What to work on. Take the lines below from the first through the one that contains "Definition tb_90k : Rational" and copy them exactly.

Stored data entries:
(** The actions of a run cut short during set-up. *)
Definition setup_action (a : Action) : bool :=
  match a with
  | AAllocOutputCtx | ANewEncoder | ANewStream | AOpenCodec | AParamsFromCodecCtx
  | ASetStreamTimeBase _ | AOpenIO | ASetPb | AWriteHeader
  | AFreeIO | AFreeCodecCtx | AFreeOutputCtx => true
  | _ => false
  end.

Definition tb_90k : Rational := NewRational 1 90000.

(** Everything [StartScreenRecording] does before its main loop, when every
    set-up call succeeds. *)
Definition setup_prefix : list Action :=
  [AAllocOutputCtx; ANewEncoder; ANewStream; AOpenCodec; AParamsFromCodecCtx;
   ASetStreamTimeBase tb_90k; AOpenIO; ASetPb; AWriteHeader; AStartSampler].

(** The deferred calls after the packet frees, once the header is written. *)
Definition deferred_tail : list Action :=
  [AStop; AWriteTrailer; AFreeIO; AFreeCodecCtx; AFreeOutputCtx].

(** The stream time base the muxer sees after [WriteHeader]. *)
Definition stream_tb (env : RecEnv) : Rational :=
  match re_header_tb env with Some tb => tb | None => tb_90k end.

Lemma NewH264EncoderCodec_time_base (ee : EncEnv) (width height fps bitrate : Z)
  (c : CodecContext) :
  NewH264EncoderCodec ee width height fps bitrate = inr c ->
  cc_time_base c = tb_90k.
Proof.
  unfold NewH264EncoderCodec.
  destruct (ee_find_encoder ee); unfold negb; [|discriminate].
  destruct (ee_alloc_ctx ee); [|discriminate].
  intros H. injection H as <-. reflexivity.
Qed.

Lemma drain_actions (encTB streamTB : Rational) (steps : list DrainStep) :
  Forall (loop_action encTB streamTB) (fst (drain encTB streamTB steps)).
Proof.
  induction steps as [|s steps IH]; simpl; [constructor|].
  destruct s as [[w|]|e]; simpl.
  - repeat constructor.
  - destruct (drain encTB streamTB steps) as [t' fin]. simpl in *.
    repeat constructor; assumption.
  - repeat constructor.
Qed.

Lemma main_loop_actions (encTB streamTB : Rational) (inc : Z) (evs : list Event) :
  forall fn, Forall (loop_action encTB streamTB) (fst (fst (main_loop encTB streamTB inc fn evs))).
Proof.
  induction evs as [|ev evs IH]; intros fn; simpl; [constructor|].
  destruct ev as [|r]; simpl; [constructor|].
  destruct (ir_conv r); simpl; [repeat constructor|].
  destruct (ir_send r); simpl; [repeat constructor|].
  destruct (ir_alloc_packet r); simpl; [|repeat constructor].
  pose proof (drain_actions encTB streamTB (ir_drain r)) as Hd.
  destruct (drain encTB streamTB (ir_drain r)) as [td fin]. simpl in Hd.
  destruct fin.
  - specialize (IH (int64_wrap (fn + 1))).
    destruct (main_loop encTB streamTB inc (int64_wrap (fn + 1)) evs) as [[tr n] fin'].
    simpl in *.
    repeat constructor; apply Forall_app; split; assumption.
  - simpl. repeat constructor; assumption.
  - simpl. repeat constructor; assumption.
Qed.
Lemma draw_loop_spec fuel : forall i vertexOffset,
  (length objs - i <= fuel)%nat ->
  0 <= vertexOffset ->
  vertexOffset + total (map draw_size (List.filter visible (drop i objs))) < 2 ^ 31 ->
  exists calls,
    draw_loop fuel progs objs i vertexOffset = Done calls /\
    map (fun c => (draw_first c, draw_count c)) calls
      = spans vertexOffset (map draw_size (List.filter visible (drop i objs))) /\
    map draw_program calls
      = map (program_of progs) (List.filter visible (drop i objs)) /\
    map draw_texture calls = map textureId (List.filter visible (drop i objs)).
Proof.
  induction fuel as [|fuel IH]; intros i off Hfuel Hoff Hb;
    cbn [draw_loop]; destruct (objs !! i) as [first|] eqn:Hi.
  - apply lookup_lt_Some in Hi. lia.
  - exists []. rewrite drop_ge by (by apply lookup_ge_None). done.
  - assert (Hd : drop i objs = first :: drop (S i) objs) by (by apply drop_S).
    assert (Hin : first ∈ objs) by (by eapply list_elem_of_lookup_2).
    destruct (visible first) eqn:Hv; cbn [negb].
    + destruct (shader_ready_inv progs first (ready first Hin Hv))
        as (shader & Hs & Hz & Hp).
      rewrite Hs, Hz.
      set (n := batch_length first (drop i objs)).
      destruct (batch_length_spec first (drop i objs)) as [Hn Hbatch]. fold n in Hn, Hbatch.
      assert (Hn1 : (1 <= n)%nat).
      { unfold n. rewrite Hd. cbn [batch_length].
        rewrite isSameBatch_self; [lia|done|]. intros Ht. by apply widths. }
      assert (Hsplit : drop i objs = take n (drop i objs) ++ drop (i + n) objs).
      { by rewrite <- drop_drop, take_drop. }
      assert (Hvis : Forall (fun o => visible o = true) (take n (drop i objs))).
      { eapply Forall_impl; [exact Hbatch|]. intros o Ho.
        by destruct (isSameBatch_inv first o Ho). }
      assert (Hsz : Forall (fun o => 0 <= draw_size o) (take n (drop i objs))).
      { apply Forall_forall. intros o Ho.
        apply sizes; [|by eapply Forall_forall in Hvis].
        apply (drop_elem_of i). rewrite Hsplit. apply elem_of_app. by left. }
      assert (Hfilter : List.filter visible (drop i objs)
                = take n (drop i objs) ++ List.filter visible (drop (i + n) objs)).
      { rewrite Hsplit at 1. by rewrite List.filter_app, filter_all_visible. }
      rewrite Hfilter, map_app, total_app in Hb.
      assert (Hrest : 0 <= total (map draw_size
                                    (List.filter visible (drop (i + n) objs)))).
      { apply total_nonneg. rewrite Forall_map. apply Forall_forall.
        intros o Ho. apply list_elem_of_In, filter_In in Ho as [Ho Hvo].
        apply sizes; [|done]. apply (drop_elem_of (i + n)). by apply list_elem_of_In. }
      pose proof (total_nonneg _ (proj2 (Forall_map _ _ _) Hsz)) as Hpos.
      destruct (draw_batch_spec (program_id shader) (take n (drop i objs)) off
                  Hvis Hsz Hoff ltac:(lia)) as (calls & -> & H1 & H2 & H3).
      apply lookup_lt_Some in Hi.
      destruct (IH (i + n)%nat (off + total (map draw_size (take n (drop i objs))))
                  ltac:(lia) ltac:(lia) ltac:(lia))
        as (later & -> & L1 & L2 & L3).
      exists (calls ++ later). rewrite Hfilter, !map_app, spans_app.
      split_and!; [done|by rewrite H1, L1| |by rewrite H3, L3].
      rewrite H2, L2. f_equal. apply map_ext_Forall.
      eapply Forall_impl; [exact Hbatch|]. intros o Ho. cbn.
      destruct (isSameBatch_inv first o Ho) as (_ & He & _).
      unfold program_of. rewrite He. unfold program_of in Hp. by rewrite <- Hp, Hs.
    + rewrite Hd in Hb |- *. cbn [List.filter] in Hb |- *. rewrite Hv in Hb |- *.
      apply lookup_lt_Some in Hi.
      replace (i + 1)%nat with (S i) by lia.
      apply IH; [lia|done|done].
  - exists []. rewrite drop_ge by (by apply lookup_ge_None). done.
Qed.
End Tiling.

Lemma glyph_vertices_length o (b : list Vertex) :
  glyph_vertices o = Some b -> length b = 6%nat.
Proof.
  unfold glyph_vertices.
  destruct (corner o "v0"), (corner o "v1"), (corner o "v2"), (corner o "v3");
    try done.
  by intros [= <-].
Qed.

Lemma fill_vertices_blocks objs : forall (vs : list Vertex),
  fill_vertices objs = Some vs ->
  exists blocks,
    Forall2 (fun o b => object_vertices o = Some b) (List.filter visible objs) blocks /\
    vs = concat blocks.
Proof.
  induction objs as [|o objs IH]; intros vs H; cbn [fill_vertices] in H.
  - injection H as <-. by exists [].
  - destruct (object_vertices o) as [b|] eqn:Ho; [|done].
    destruct (fill_vertices objs) as [ws|]; [|done]. injection H as <-.
    destruct (IH ws eq_refl) as (blocks & HF & ->).
    cbn [List.filter]. destruct (visible o) eqn:Hv.
    + exists (b :: blocks). split; [by constructor|done].
    + exists blocks. split; [done|].
      unfold object_vertices in Ho. rewrite Hv in Ho. by injection Ho as <-.
Qed.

Solution for this problem.
(** The actions of a run cut short during set-up. *)
Definition setup_action (a : Action) : bool :=
  match a with
  | AAllocOutputCtx | ANewEncoder | ANewStream | AOpenCodec | AParamsFromCodecCtx
  | ASetStreamTimeBase _ | AOpenIO | ASetPb | AWriteHeader
  | AFreeIO | AFreeCodecCtx | AFreeOutputCtx => true
  | _ => false
  end.

Definition tb_90k : Rational := NewRational 1 90000.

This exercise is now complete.